▶ **Source data**:
(** * TransferLens: the temporal data plane and the ML pipeline, in Rocq

    A shallow embedding of the parts of the TransferLens backend that its
    specification makes promises about:

    - [worker/time_guards.py]: the validators and the strict latest-signal read;
    - [api/app/routers/players.py]: the player signal-history reader;
    - [worker/jobs/signals.py]: the attention-velocity derivation;
    - [api/app/services.py]: the what-changed detector;
    - [worker/jobs/features.py], [worker/jobs/candidates.py]: candidate
      selection and the bulk feature build;
    - [worker/jobs/train.py], [worker/jobs/predict.py]: model registration and
      driver attributions.

    Conventions.  A [datetime] is the number of microseconds since the epoch
    ([Z]); a UUID is its 128-bit integer ([N]); a relational table is the list
    of its rows in storage order; a [NUMERIC(20,6)] column is the integer
    number of millionths; a Python [float] is a binary64 [PrimFloat.float].
    A SQL [LIMIT] without a total [ORDER BY] keeps the first rows in storage
    order, and [ORDER BY RANDOM()] is an ordering handed in by the caller. *)

From stdpp Require Import base option list gmap strings.
From Stdlib Require Import ZArith NArith QArith Lia List Bool String Ascii.
From Stdlib Require Import DecimalString.
From Stdlib Require Import Floats Uint63 Sorting.Permutation Sorting.Sorted.

Set Warnings "-inexact-float".

Local Open Scope string_scope.
Local Open Scope list_scope.
Local Open Scope Z_scope.

(** ** Basic vocabulary *)

Definition datetime := Z.
Definition UUID := N.

(** A [NUMERIC(20,6)] value, in millionths. *)
Definition Numeric := Z.

(** The integer [z] as a binary64 number ([float(z)] in Python): the nearest
    float, ties to even.  Python raises [OverflowError] from [2^1024] on,
    where this is an infinity; no integer of the program comes near. *)
Definition float_of_Z (z : Z) : float :=
  SF2Prim (SpecFloat.binary_normalize 53 1024 z 0 false).

(** [str(z)] for an [int]: its decimal digits, with a minus sign when
    negative. *)
Definition str_of_int (z : Z) : string := NilZero.string_of_int (Z.to_int z).

(** [int(x)] for a finite [x]: truncation toward zero.  Python raises on an
    infinity or a NaN; the callers below only pass finite numbers, and the
    model answers 0 there. *)
Definition int_of_float (x : float) : Z :=
  match Prim2SF x with
  | S754_finite s m e =>
      let a := if 0 <=? e then Z.shiftl (Zpos m) e
               else Z.shiftr (Zpos m) (- e) in
      if s then - a else a
  | _ => 0
  end.

(** [min(a, b)] on floats: Python keeps [a] unless [b < a]. *)
Definition py_min (a b : float) : float :=
  if PrimFloat.ltb b a then b else a.

(** The exact rational value of a finite float (0 for the others). *)
Definition Q_of_float (x : float) : Q :=
  match Prim2SF x with
  | S754_finite s m e =>
      let q := if 0 <=? e then inject_Z (Z.shiftl (Zpos m) e)
               else Qmake (Zpos m) (Pos.shiftl 1 (Z.to_N (- e))) in
      if s then Qopp q else q
  | _ => 0%Q
  end.

(** [numpy.rint] on a finite float: the nearest integer, ties to even. *)
Definition rint (x : float) : float :=
  match Prim2SF x with
  | S754_finite s m e =>
      if 0 <=? e then x
      else
        let k := - e in
        let q := Z.shiftr (Zpos m) k in
        let r := Zpos m - Z.shiftl q k in
        let half := Z.shiftl 1 (k - 1) in
        let n := if r <? half then q
                 else if half <? r then q + 1
                 else if Z.even q then q else q + 1 in
        if s then PrimFloat.opp (float_of_Z n) else float_of_Z n
  | _ => x
  end.

(** [round(x, 4)] on a [numpy.float64]: scale, [rint], scale back. *)
Definition np_round4 (x : float) : float :=
  PrimFloat.div (rint (PrimFloat.mul x 10000)) 10000.

(** A value of a feature dictionary: [None], an [int] or a [float]. *)
Inductive PyValue :=
| PyNone
| PyInt (z : Z)
| PyFloat (f : float).

(** [v or 0], as a float: what [numpy.array] holds for the value. *)
Definition value_or_zero (v : PyValue) : float :=
  match v with
  | PyNone => 0%float
  | PyInt z => float_of_Z z
  | PyFloat f => if PrimFloat.eqb f 0 then 0%float else f
  end.

(** [d.get(k)] on a dictionary kept as its items in insertion order. *)
Fixpoint dict_get {V : Type} (d : list (string * V)) (k : string) : option V :=
  match d with
  | [] => None
  | (k', v) :: d' => if String.eqb k' k then Some v else dict_get d' k
  end.

(** The keys of a dictionary after [d[k] = v], from the keys before. *)
Definition keys_set (keys : list string) (k : string) : list string :=
  if existsb (fun k' => String.eqb k' k) keys then keys else keys ++ [k].

(** [d[k] = v] on a dictionary kept as its items in insertion order. *)
Fixpoint dict_set {V : Type} (d : list (string * V)) (k : string) (v : V)
  : list (string * V) :=
  match d with
  | [] => [(k, v)]
  | (k', v') :: d' =>
      if String.eqb k' k then (k', v) :: d' else (k', v') :: dict_set d' k v
  end.

(** SQL [col != :param]: never true against [NULL]. *)
Definition sql_ne (col param : option UUID) : bool :=
  match col, param with
  | Some a, Some b => negb (N.eqb a b)
  | _, _ => false
  end.

(** [SELECT DISTINCT]: the values in order of first appearance. *)
Fixpoint distinct_from (seen l : list UUID) : list UUID :=
  match l with
  | [] => []
  | x :: r =>
      if existsb (N.eqb x) seen then distinct_from seen r
      else x :: distinct_from (x :: seen) r
  end.

Definition distinct (l : list UUID) : list UUID := distinct_from [] l.

(** A [date], in days since the epoch; [dt.date()] and
    [datetime.combine(d, datetime.min.time())]. *)
Definition date := Z.
Definition date_of (dt : Z) : date := dt / 86400000000.
Definition midnight (d : date) : Z := d * 86400000000.

(** A [timedelta], in microseconds. *)
Definition timedelta := Z.

(** [td / 2]: Python rounds the quotient to the nearest microsecond, ties to
    even. *)
Definition timedelta_half (td : timedelta) : timedelta :=
  let q := td / 2 in
  if Z.even td then q else if Z.even q then q else q + 1.

(** [float(d)] for a [Decimal] read from a [NUMERIC(20,6)] column: the float
    nearest to the decimal number, ties to even.  The quotient of the
    millionths by [10^6] is taken with 80 fractional bits, which leaves more
    than 60 significant bits, and a sticky bit records an inexact quotient,
    so that the one rounding to 53 bits is that of the exact value. *)
Definition float_of_Numeric (d : Numeric) : float :=
  let n := Z.abs d * 2 ^ 80 in
  let q := n / 1000000 in
  let sticky := if n mod 1000000 =? 0 then 0 else 1 in
  let m := 2 * q + sticky in
  SF2Prim
    (SpecFloat.binary_normalize 53 1024 (if d <? 0 then - m else m) (-81)
       false).

(** SQL equality of a column with a bound parameter: [NULL] equals nothing. *)
Definition sql_eq (col param : option UUID) : bool :=
  match col, param with
  | Some a, Some b => N.eqb a b
  | _, _ => false
  end.

(** ** The signals store ([signal_events]) as the worker's raw SQL sees it *)

Record SignalRow := {
  sr_entity_type : string;
  sr_player_id : option UUID;
  sr_club_id : option UUID;
  sr_signal_type : string;
  sr_value_num : option Numeric;
  sr_value_text : option string;
  sr_source : string;
  sr_confidence : Z;  (* NUMERIC(3,2), in hundredths *)
  sr_observed_at : datetime;
  sr_effective_from : datetime;
  sr_effective_to : option datetime;
}.

Definition SignalStore := list SignalRow.

Module TimeGuards.

(** *** Errors of [time_guards.py] *)

Inductive GuardError :=
| TimeTravelViolationError
| DataLeakageError.

(** [validate_signal_time_travel]: [inl e] is [raise e], [inr tt] is the
    normal return. *)
Definition validate_signal_time_travel
    (observed_at effective_from as_of : datetime) : GuardError + unit :=
  if as_of <? observed_at then inl TimeTravelViolationError
  else if as_of <? effective_from then inl TimeTravelViolationError
  else inr tt.

(** [validate_training_label_time_travel]: [horizon_days] and [player_id]
    only feed the error message. *)
Definition validate_training_label_time_travel
    (transfer_date feature_date : datetime) (horizon_days : Z)
    (player_id : string) : GuardError + unit :=
  if transfer_date <=? feature_date then inl DataLeakageError
  else inr tt.

(** *** The strict read *)

(** The three time predicates shared by every branch of
    [get_signal_value_strict]. *)
Definition time_ok (as_of : datetime) (r : SignalRow) : bool :=
  (sr_observed_at r <=? as_of)
  && (sr_effective_from r <=? as_of)
  && match sr_effective_to r with
     | None => true
     | Some t => as_of <? t
     end.

(** The [WHERE] clause of each branch; [None] is the final [else: return None]. *)
Definition where_clause (entity_type : string) (entity_id : option UUID)
    (signal_type : string) (as_of : datetime)
    (player_id club_id : option UUID) : option (SignalRow -> bool) :=
  if String.eqb entity_type "player" then
    Some (fun r => sql_eq (sr_player_id r) entity_id
                   && String.eqb (sr_signal_type r) signal_type
                   && time_ok as_of r)
  else if String.eqb entity_type "club" then
    Some (fun r => sql_eq (sr_club_id r) entity_id
                   && String.eqb (sr_signal_type r) signal_type
                   && time_ok as_of r)
  else if String.eqb entity_type "pair" then
    Some (fun r => sql_eq (sr_player_id r) player_id
                   && sql_eq (sr_club_id r) club_id
                   && String.eqb (sr_signal_type r) signal_type
                   && time_ok as_of r)
  else None.

(** [ORDER BY effective_from DESC, observed_at DESC]: [r] sorts strictly
    before [best]. *)
Definition sorts_before (r best : SignalRow) : bool :=
  (sr_effective_from best <? sr_effective_from r)
  || ((sr_effective_from r =? sr_effective_from best)
      && (sr_observed_at best <? sr_observed_at r)).

(** [... ORDER BY effective_from DESC, observed_at DESC LIMIT 1] followed by
    [.first()]: the first row of the ordering, [None] on an empty result. *)
Fixpoint first_ordered (rows : list SignalRow) : option SignalRow :=
  match rows with
  | [] => None
  | r :: rest =>
      match first_ordered rest with
      | Some b => if sorts_before b r then Some b else Some r
      | None => Some r
      end
  end.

▶ **About this exercise**:
Working from the data above, extract solely the lines from the one containing "Definition timedelta := Z." through the one containing "(** [validate_training_label_time_travel]: [horizon_days]", exactly as they appear, both included.

▶ **Exercise result**:
Definition timedelta := Z.

(** [td / 2]: Python rounds the quotient to the nearest microsecond, ties to
    even. *)
Definition timedelta_half (td : timedelta) : timedelta :=
  let q := td / 2 in
  if Z.even td then q else if Z.even q then q else q + 1.

(** [float(d)] for a [Decimal] read from a [NUMERIC(20,6)] column: the float
    nearest to the decimal number, ties to even.  The quotient of the
    millionths by [10^6] is taken with 80 fractional bits, which leaves more
    than 60 significant bits, and a sticky bit records an inexact quotient,
    so that the one rounding to 53 bits is that of the exact value. *)
Definition float_of_Numeric (d : Numeric) : float :=
  let n := Z.abs d * 2 ^ 80 in
  let q := n / 1000000 in
  let sticky := if n mod 1000000 =? 0 then 0 else 1 in
  let m := 2 * q + sticky in
  SF2Prim
    (SpecFloat.binary_normalize 53 1024 (if d <? 0 then - m else m) (-81)
       false).

(** SQL equality of a column with a bound parameter: [NULL] equals nothing. *)
Definition sql_eq (col param : option UUID) : bool :=
  match col, param with
  | Some a, Some b => N.eqb a b
  | _, _ => false
  end.

(** ** The signals store ([signal_events]) as the worker's raw SQL sees it *)

Record SignalRow := {
  sr_entity_type : string;
  sr_player_id : option UUID;
  sr_club_id : option UUID;
  sr_signal_type : string;
  sr_value_num : option Numeric;
  sr_value_text : option string;
  sr_source : string;
  sr_confidence : Z;  (* NUMERIC(3,2), in hundredths *)
  sr_observed_at : datetime;
  sr_effective_from : datetime;
  sr_effective_to : option datetime;
}.

Definition SignalStore := list SignalRow.

Module TimeGuards.

(** *** Errors of [time_guards.py] *)

Inductive GuardError :=
| TimeTravelViolationError
| DataLeakageError.

(** [validate_signal_time_travel]: [inl e] is [raise e], [inr tt] is the
    normal return. *)
Definition validate_signal_time_travel
    (observed_at effective_from as_of : datetime) : GuardError + unit :=
  if as_of <? observed_at then inl TimeTravelViolationError
  else if as_of <? effective_from then inl TimeTravelViolationError
  else inr tt.

(** [validate_training_label_time_travel]: [horizon_days] and [player_id]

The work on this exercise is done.